* _What you need to do_
Of all the lines in the records below, copy only those that contain the string "fields".

(Saved entries)
# # # # # # #

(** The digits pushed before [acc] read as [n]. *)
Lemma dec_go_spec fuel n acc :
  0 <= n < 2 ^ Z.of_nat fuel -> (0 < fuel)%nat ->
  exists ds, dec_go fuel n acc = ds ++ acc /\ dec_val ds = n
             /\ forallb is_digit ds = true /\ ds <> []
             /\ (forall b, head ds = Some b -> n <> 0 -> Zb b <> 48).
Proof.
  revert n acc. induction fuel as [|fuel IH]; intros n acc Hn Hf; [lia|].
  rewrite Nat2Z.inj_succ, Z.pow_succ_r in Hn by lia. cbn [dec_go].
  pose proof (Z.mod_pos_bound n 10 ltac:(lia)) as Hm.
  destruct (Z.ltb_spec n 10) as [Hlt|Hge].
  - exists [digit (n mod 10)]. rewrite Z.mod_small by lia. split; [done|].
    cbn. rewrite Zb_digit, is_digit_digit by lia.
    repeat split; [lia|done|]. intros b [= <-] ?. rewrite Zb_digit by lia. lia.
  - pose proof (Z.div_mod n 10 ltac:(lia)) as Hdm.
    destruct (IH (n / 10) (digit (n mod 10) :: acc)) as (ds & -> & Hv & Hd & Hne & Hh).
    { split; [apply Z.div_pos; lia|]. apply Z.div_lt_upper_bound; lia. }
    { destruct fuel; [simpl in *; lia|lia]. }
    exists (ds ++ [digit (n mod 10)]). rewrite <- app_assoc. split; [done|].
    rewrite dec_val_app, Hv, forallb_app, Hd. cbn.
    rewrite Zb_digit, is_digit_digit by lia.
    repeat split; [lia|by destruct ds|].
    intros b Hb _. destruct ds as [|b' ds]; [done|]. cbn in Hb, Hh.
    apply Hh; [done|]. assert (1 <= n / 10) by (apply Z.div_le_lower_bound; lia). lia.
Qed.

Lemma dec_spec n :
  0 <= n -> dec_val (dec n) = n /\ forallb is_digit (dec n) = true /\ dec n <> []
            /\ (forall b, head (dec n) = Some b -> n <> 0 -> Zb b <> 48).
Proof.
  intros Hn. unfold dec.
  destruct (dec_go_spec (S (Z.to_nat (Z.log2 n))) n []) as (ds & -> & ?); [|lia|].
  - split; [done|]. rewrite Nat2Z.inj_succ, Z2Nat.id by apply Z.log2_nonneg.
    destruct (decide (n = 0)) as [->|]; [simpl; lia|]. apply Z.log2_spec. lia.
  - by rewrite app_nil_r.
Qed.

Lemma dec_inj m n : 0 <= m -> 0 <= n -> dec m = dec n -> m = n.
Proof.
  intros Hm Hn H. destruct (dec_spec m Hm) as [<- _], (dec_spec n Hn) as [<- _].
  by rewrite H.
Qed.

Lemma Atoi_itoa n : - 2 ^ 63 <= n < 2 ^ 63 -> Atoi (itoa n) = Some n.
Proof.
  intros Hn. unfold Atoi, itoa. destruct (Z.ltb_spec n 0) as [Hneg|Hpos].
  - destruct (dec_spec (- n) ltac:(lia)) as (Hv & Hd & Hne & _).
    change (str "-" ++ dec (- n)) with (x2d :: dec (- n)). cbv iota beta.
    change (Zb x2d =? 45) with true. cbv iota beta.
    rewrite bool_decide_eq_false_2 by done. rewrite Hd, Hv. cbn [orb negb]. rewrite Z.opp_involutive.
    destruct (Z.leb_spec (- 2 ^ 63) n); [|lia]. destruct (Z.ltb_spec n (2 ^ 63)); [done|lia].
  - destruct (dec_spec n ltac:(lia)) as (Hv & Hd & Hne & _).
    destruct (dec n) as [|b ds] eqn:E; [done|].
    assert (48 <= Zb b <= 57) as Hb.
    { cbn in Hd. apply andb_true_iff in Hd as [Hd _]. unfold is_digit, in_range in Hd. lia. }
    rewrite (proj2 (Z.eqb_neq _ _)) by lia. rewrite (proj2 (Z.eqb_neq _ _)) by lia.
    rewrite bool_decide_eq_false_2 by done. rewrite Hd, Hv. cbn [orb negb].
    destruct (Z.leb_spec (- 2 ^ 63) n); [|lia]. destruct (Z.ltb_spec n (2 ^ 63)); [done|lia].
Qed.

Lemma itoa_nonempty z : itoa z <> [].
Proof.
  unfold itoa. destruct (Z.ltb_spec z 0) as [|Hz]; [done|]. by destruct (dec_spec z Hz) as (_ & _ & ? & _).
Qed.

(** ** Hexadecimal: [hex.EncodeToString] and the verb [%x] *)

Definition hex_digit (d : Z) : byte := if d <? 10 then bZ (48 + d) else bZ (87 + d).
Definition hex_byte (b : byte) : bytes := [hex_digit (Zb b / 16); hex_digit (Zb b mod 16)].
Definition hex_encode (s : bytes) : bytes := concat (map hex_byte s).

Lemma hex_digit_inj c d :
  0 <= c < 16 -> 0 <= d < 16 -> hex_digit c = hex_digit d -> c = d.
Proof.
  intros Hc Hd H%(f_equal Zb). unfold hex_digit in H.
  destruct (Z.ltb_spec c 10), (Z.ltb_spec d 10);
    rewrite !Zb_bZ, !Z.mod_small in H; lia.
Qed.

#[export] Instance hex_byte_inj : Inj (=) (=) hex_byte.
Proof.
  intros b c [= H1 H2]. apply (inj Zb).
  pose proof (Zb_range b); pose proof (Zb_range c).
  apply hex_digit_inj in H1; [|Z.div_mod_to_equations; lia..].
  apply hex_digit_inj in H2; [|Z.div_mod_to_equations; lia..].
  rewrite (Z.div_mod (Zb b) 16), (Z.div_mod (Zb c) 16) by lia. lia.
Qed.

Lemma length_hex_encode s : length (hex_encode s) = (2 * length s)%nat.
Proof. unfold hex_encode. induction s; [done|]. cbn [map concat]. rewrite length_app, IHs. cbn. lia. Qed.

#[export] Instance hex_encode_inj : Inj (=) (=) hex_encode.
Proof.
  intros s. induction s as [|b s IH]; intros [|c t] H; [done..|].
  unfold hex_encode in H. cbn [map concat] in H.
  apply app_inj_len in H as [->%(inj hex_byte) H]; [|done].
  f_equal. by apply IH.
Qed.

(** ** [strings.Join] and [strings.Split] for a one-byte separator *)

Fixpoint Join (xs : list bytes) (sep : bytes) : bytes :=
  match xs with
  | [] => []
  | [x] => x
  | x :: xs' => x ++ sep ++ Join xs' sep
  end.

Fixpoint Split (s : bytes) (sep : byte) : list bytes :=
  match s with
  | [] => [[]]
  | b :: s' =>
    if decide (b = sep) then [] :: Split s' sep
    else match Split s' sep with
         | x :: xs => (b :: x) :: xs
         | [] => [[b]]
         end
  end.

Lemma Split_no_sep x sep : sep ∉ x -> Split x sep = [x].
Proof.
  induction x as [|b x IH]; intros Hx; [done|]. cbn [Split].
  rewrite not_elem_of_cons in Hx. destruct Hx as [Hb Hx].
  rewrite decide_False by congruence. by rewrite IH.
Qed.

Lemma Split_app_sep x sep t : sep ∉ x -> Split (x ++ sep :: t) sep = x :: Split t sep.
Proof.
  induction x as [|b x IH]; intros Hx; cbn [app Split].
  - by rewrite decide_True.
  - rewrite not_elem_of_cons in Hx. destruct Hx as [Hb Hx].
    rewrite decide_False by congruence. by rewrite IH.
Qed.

# # # # # # #

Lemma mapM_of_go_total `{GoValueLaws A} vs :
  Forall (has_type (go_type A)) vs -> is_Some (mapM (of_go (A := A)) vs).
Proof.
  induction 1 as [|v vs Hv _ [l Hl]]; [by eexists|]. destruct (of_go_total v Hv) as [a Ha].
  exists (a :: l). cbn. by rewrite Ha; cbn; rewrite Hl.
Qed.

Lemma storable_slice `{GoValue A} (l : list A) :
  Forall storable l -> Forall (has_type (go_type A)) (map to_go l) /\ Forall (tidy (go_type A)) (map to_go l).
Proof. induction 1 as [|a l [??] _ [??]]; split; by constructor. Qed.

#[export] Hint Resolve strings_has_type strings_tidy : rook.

# # # # # # #

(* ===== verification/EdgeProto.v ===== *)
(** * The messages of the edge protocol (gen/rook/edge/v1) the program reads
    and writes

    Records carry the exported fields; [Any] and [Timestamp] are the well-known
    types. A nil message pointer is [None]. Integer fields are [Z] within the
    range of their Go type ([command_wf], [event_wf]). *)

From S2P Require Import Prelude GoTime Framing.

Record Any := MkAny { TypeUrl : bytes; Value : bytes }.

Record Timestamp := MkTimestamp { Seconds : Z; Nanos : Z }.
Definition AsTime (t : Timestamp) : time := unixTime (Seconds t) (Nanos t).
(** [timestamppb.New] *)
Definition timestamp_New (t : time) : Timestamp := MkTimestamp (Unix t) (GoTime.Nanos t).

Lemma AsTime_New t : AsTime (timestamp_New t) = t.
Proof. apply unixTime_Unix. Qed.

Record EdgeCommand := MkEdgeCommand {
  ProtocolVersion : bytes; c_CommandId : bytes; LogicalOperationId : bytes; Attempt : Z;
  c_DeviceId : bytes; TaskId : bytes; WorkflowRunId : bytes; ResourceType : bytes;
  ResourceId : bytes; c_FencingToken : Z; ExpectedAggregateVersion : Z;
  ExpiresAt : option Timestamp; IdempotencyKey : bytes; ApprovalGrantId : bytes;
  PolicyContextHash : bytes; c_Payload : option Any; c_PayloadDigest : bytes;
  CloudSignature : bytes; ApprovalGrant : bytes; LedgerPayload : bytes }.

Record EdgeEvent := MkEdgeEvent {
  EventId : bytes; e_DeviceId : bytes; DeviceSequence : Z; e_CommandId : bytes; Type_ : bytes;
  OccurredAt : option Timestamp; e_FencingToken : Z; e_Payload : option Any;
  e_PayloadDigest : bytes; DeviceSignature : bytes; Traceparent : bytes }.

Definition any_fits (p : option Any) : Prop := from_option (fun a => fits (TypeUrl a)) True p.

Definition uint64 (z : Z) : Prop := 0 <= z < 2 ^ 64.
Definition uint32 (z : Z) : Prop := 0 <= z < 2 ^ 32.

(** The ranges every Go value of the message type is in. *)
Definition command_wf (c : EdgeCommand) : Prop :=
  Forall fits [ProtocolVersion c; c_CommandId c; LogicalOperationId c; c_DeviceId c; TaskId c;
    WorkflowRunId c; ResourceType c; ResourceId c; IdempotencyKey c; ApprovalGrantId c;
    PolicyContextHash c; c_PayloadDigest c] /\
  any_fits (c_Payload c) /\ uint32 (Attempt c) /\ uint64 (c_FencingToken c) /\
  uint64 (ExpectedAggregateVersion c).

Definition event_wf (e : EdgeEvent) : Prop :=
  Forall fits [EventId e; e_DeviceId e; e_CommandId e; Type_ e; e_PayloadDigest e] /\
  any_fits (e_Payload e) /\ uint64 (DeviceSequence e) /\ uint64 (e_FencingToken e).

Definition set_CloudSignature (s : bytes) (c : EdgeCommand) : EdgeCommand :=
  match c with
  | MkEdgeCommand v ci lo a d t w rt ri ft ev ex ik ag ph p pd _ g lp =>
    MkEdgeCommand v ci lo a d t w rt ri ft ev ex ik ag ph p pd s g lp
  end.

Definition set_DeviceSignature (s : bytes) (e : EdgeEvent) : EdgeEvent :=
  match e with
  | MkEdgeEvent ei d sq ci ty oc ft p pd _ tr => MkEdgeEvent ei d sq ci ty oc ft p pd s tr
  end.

# # # # # # #

* _Exercise result_
    Records carry the exported fields; [Any] and [Timestamp] are the well-known
    types. A nil message pointer is [None]. Integer fields are [Z] within the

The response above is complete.